Should There Be a Standard Therapy for Mantle Cell Lymphoma?

Mitchell R Smith

Disclosures

Future Oncol. 2011;7(2):227-237. 

In This Article

New Agents

Classes of drugs with activity in MCL include the mTOR inhibitors, nucleoside analogs and immune modulating agents thalidomide[60] and lenalidomide.[54] Other agents currently in earlier stages of development for B-cell lymphoma/leukemia are, in general, likely to have an impact in MCL as well. Monoclonal antibodies requiring additional studies in MCL include those targeting anti-CD20 but are molecularly engineered in various ways to be humanized, those that have different affinity for Fc receptors or those that have altered effects on direct cytotoxicity, complement activation or ADCC. In addition, some antibodies bind to different epitopes of CD20, which may yield different effects, particularly if they do not induce translocation of CD20 into lipid rafts. Antibodies or antibody-related molecules, unlabelled or attached to toxins, drugs or radioactive particles, that target other B-cell surface molecules, such as CD19, CD22 and CD37, are also of interest.

The mTOR inhibitor temsirolimus is active in refractory MCL, with a 38% response rate lasting, on average, 7 months.[61] The oral mTOR inhibitor everolimus is under investigation in a similar population.[62] These may be attractive candidates for use in initial therapeutic combinations. In earlier stages of development are small-molecule inhibitors of the BCR signaling pathway that target syk, btk, PI3K-δ and AKT.

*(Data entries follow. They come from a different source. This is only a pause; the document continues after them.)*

(** ** Addresses *)

Definition hex_upper (z : Z) : ascii := nth (Z.to_nat z) (chars "0123456789ABCDEF") "0"%char.

(** The last [n] hexadecimal digits of a number, the first ones first ("%0nX"). *)
Fixpoint hex_digits (n : nat) (z : Z) : string :=
  match n with O => "" | S n => String (hex_upper (Z.land (Z.shiftr z (4 * Z.of_nat n)) 15)) (hex_digits n z) end.

Lemma hex_upper_spec z : (0 <= z < 16)%Z ->
  digit_value 16 (hex_upper z) = Some z /\ Ascii.is_space (hex_upper z) = false /\
  hex_upper z <> "-"%char /\ hex_upper z <> "+"%char /\ hex_upper z <> "x"%char /\ hex_upper z <> "X"%char.
Proof.
  intros H. assert (Z.to_nat z < 16)%nat as Hn by lia. rewrite <- (Z2Nat.id z) by lia. revert Hn. generalize (Z.to_nat z). intros n Hn.
  do 16 (destruct n as [|n]; [by vm_compute; repeat split|]). lia.
Qed.

Lemma nibble z k : (0 <= Z.land (Z.shiftr z k) 15 < 16)%Z.
Proof. change 15%Z with (Z.ones 4). rewrite Z.land_ones by lia. apply Z.mod_pos_bound. lia. Qed.

Lemma digits_value_hex n z acc seen : (0 <= z)%Z ->
  digits_value 16 seen acc (hex_digits n z) = match n with O => if seen then Some acc else None | S _ => Some (acc * 16 ^ Z.of_nat n + z mod 16 ^ Z.of_nat n)%Z end.
Proof.
  intros Hz. revert acc seen. induction n as [|n IH]; intros acc seen; [done|]. cbn [hex_digits digits_value].
  destruct (hex_upper_spec _ (nibble z (4 * Z.of_nat n))) as [-> _]. rewrite IH.
  assert (16 ^ Z.of_nat (S n) = 16 * 16 ^ Z.of_nat n)%Z as Hp by (rewrite Nat2Z.inj_succ, Z.pow_succ_r; lia).
  assert (z mod 16 ^ Z.of_nat (S n) = Z.land (Z.shiftr z (4 * Z.of_nat n)) 15 * 16 ^ Z.of_nat n + z mod 16 ^ Z.of_nat n)%Z as Hm.
  { change 15%Z with (Z.ones 4). rewrite Z.land_ones, Z.shiftr_div_pow2 by lia. rewrite Z.pow_mul_r by lia. change (2 ^ 4)%Z with 16%Z.
    rewrite Hp, Z.mul_comm, Z.rem_mul_r by lia. lia. }
  destruct n as [|n]; [|f_equal; rewrite Hm, Hp; lia].
  change (16 ^ Z.of_nat 0)%Z with 1%Z in *. rewrite Z.mod_1_r in Hm. f_equal. rewrite Hm, Hp. lia.
Qed.
(** The name of the source and of its cache file. *)
Definition apt_names (comp : list string) : option (string * string * string) :=
  match comp with
  | [] => None
  | first :: more =>
      if bool_decide (first_char first = Some "#"%char) then None
      else
        let '(uri, rest) :=
          match more with
          | second :: more' => if bool_decide (first_char first = Some "["%char) then (second, more') else (first, more)
          | [] => (first, [])
          end in
        match find_str "://" uri with
        | None => None
        | Some host =>
            let base := String.substring (host + 3) (String.length uri) uri in
            let parts := base :: uri_parts rest in
            let cache := take (length parts) (base :: "dists" :: uri_parts rest) in
            Some (uri, boost_join parts " ", of_chars (slash_to_underscore <$> chars (boost_join cache "_")))
        end
  end.

Definition apt_header_column (field : string) : option string :=
  match list_find (fun p => p.1 = field)
    [("Codename", "release"); ("Version", "version"); ("Origin", "maintainer"); ("Components", "components");
     ("Architectures", "architectures")] with
  | Some (_, (_, column)) => Some column
  | None => None
  end.

Fixpoint apt_headers (lines : list string) (r : Row) : Row :=
  match lines with
  | [] => r
  | header :: lines =>
      if is_empty header then apt_headers lines r
      else if bool_decide (header = "-----BEGIN PGP SIGNATURE-----") then r
      else match split header ":" with
           | [field; value] =>
               apt_headers lines (match apt_header_column field with Some column => <[column := value]> r | None => r end)
           | _ => apt_headers lines r
           end
  end.

Definition parseAptUrl (source line : string) (results : QueryData) : M W QueryData :=
  match apt_names (split line " ") with
  | None => ret results
  | Some (uri, name, cache_file) =>
      let r : Row := {["source" := source; "base_uri" := uri; "name" := name]} in
      let* (_, cache_files) := h_resolve ("/var/lib/apt/lists/" +:+ cache_file +:+ "_%Release") in
      match cache_files with
      | [] => ret results
      | file :: _ =>
          let* (s, content) := h_readFile file in
          ret (if Status_ok s then results ++ [apt_headers (lines_of content) r] else results)
      end
  end.

Definition apt_line (source : string) (results : QueryData) (line : string) : M W QueryData :=
  if is_empty line || starts_with "#" line then ret results
  else if starts_with "deb " line then parseAptUrl source (String.substring 4 (String.length line) line) results
  else ret results.
(** C37: The table drawn for a result of the shell is rectangular: when every row has a value
    for every column, the lengths are those the callback accumulated and texts start at a
    character of UTF-8, the separator, the header and every row are lines of one width, with
    one line for each row. *)
Theorem table_lines_have_one_width null results columns p :
  kToken p = "|" -> results <> [] -> columns <> [] -> Forall small_row results ->
  (forall r c, r ∈ results -> c ∈ columns -> at_char c = true /\ exists v, r !! c = Some v /\ at_char v = true) ->
  exists w separator header rows lengths,
    prettyPrint false null results columns (result_lengths results) p
    = Some (p, c_str <$> ((separator +:+ header +:+ separator) :: rows ++ [separator]), lengths) /\
    line_of w separator /\ line_of w header /\ Forall (line_of w) rows /\ length rows = length results.
Proof.
  intros Htok Hne Hcol Hsmall Hcells. destruct results as [|front rest]; [done|].
  set (results := front :: rest) in *.
  set (lengths := computeRowLengths front (result_lengths results) true).
  assert (fits lengths) as Hfits.
  { apply computeRowLengths_fits; [by inversion Hsmall|].
    apply fold_rows_fits; [done|]. intros ? ? ?. by rewrite lookup_empty in *. }
  assert (forall r c v, r ∈ results -> r !! c = Some v -> exists len, lengths !! c = Some len /\ (utf8 v <= len)%Z) as Hlen.
  { intros r c v Hr Hv. destruct (fold_rows_cover results ∅ r c v Hr Hv) as (m & Hm & ?).
    destruct (computeRowLengths_grows front _ true c m Hm) as (m' & ? & ?). exists m'. split; [done|lia]. }
  assert (forall c, c ∈ columns -> at_char c = true /\ exists len, lengths !! c = Some len /\ (utf8 c <= len)%Z) as Hhead.
  { intros c Hc. destruct (Hcells front c) as (Ha & v & Hv & _); [by left | done |].
    split; [done|]. unfold lengths. rewrite computeRowLengths_lookup, Hv. eexists. split; [done|]. lia. }
  unfold prettyPrint, results at 1. fold results lengths. unfold generateToken, generateHeader.
  destruct (token_width lengths columns p "+" Hfits) as (sep & -> & Hsep).
  { intros c Hc. destruct (Hhead c Hc) as (_ & len & ? & _). by exists len. }
  cbn [mbind option_bind]. rewrite Htok.
  destruct (header_width lengths columns "|" Hfits Hhead) as (header & -> & Hheader). cbn [mbind option_bind].
  destruct (generateRow_lines null results lengths columns p) as (rows & Hr1 & Hr2 & Hr3); [done..| |].
  { intros r c Hr Hc. destruct (Hcells r c Hr Hc) as (_ & v & Hv & Ha).
    destruct (Hlen r c v Hr Hv) as (len & ? & ?). by exists v, len. }
  rewrite Hr1. cbn [mbind option_bind].
  exists (line_width lengths columns), (sep +:+ nl), (header +:+ nl), rows, lengths.
  split; [done|]. split; [|split; [|done]].
  - exists sep. split; [done|]. rewrite Hsep. change (width "+") with 1%Z. lia.
  - exists header. split; [done|]. rewrite Hheader. change (width "|") with 1%Z. lia.
Qed.
(** One token that starts at [i]: the buffer, the position after it and its start. *)
Definition one_token (z : list ascii) (i : nat) : option (list ascii * nat * nat) :=
  c ← z !! i;
  let fuel := S (length z) in
  if decide (c = "'"%char \/ c = DQUOTE) then
    let start := S i in
    e ← token_quoted fuel z start c;
    d ← z !! e;
    let '(z, e) := if decide (d = c) then (<[e := NUL]> z, S e) else (z, e) in
    z ← (if decide (c = DQUOTE) then resolve_backslashes fuel z start start else Some z);
    Some (z, e, start)
  else
    e ← token_plain fuel z i;
    d ← z !! e;
    let '(z, e) := if decide (d = NUL) then (z, e) else (<[e := NUL]> z, S e) in
    z ← resolve_backslashes fuel z i i;
    Some (z, e, i).

(** The tokens of a line: the buffer as it is left and where each token starts. *)
Fixpoint tokens (nArg : nat) (z : list ascii) (i : nat) (args : list nat) : option (list ascii * list nat) :=
  match nArg with
  | O => Some (z, args)
  | S nArg =>
      c ← z !! i;
      if decide (c = NUL) then Some (z, args)
      else
        i ← token_spaces (S (length z)) z i;
        c ← z !! i;
        if decide (c = NUL) then Some (z, args)
        else '(z, e, start) ← one_token z i; tokens nArg z e (args ++ [start])
  end.

(** The text at a position of a buffer. *)
Fixpoint c_string (z : list ascii) : option string :=
  match z with
  | [] => None
  | c :: z => if decide (c = NUL) then Some "" else String c <$> c_string z
  end.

Nucleoside analogs are active in relapsed MCL.[18,63] As initial therapy, cladribine was found in a Phase II study to have modest activity, apparently improved with the addition of rituximab.[17] This combination is a well-tolerated potential option that could be considered as initial therapy in selected patients. Some data suggest that cladribine may work partly as an epigenetic modulating agent,[16] and this opens the way for other rational combinations that are worth further study.

Since cyclin D1 is required to make a diagnosis of MCL, the cyclin pathway is a logical therapeutic target. Cyclins are controlled by CDK and specific CDK inhibitors have been identified. The CDK inhibitor flavopiridol had disappointing initial results, but newer pharmacokinetically based dosing regimens of a bolus followed by infusion have significant activity in CLL and are being investigated in MCL. An oral CDK inhibitor has demonstrated cell cycle inhibition in patients with relapsed MCL.[64]

Agents that promote apoptosis are also worth investigation. Inhibition of BCL2 family protein interactions through blocking of the BH3 domain common to these proteins is the attractive target of obatoclax and navitoclax (ABT263). Molecules that target other post-mitochondrial events in apoptosis such as second mitochondria-derived activator of caspase mimetics, are in earlier development. The TRAIL pathway that directly signals apoptosis is the target of TRAIL itself, as well as TRAIL-receptor agonist antibodies.

Investigation of biologically targeted agents must include both clinical and biologic end points. Furthermore, improved preclinical understanding of MCL, in terms of biology, drug sensitivity and resistance mechanism,s will be critical to selecting the most rational combinations to test in the clinic. Biologically targeted agents with activity in MCL present a multitude of opportunities for combination approaches to enhance both induction and consolidation. Given the wide range of potential combinations of these active agents, defining optimal use will require better clinical trial accrual.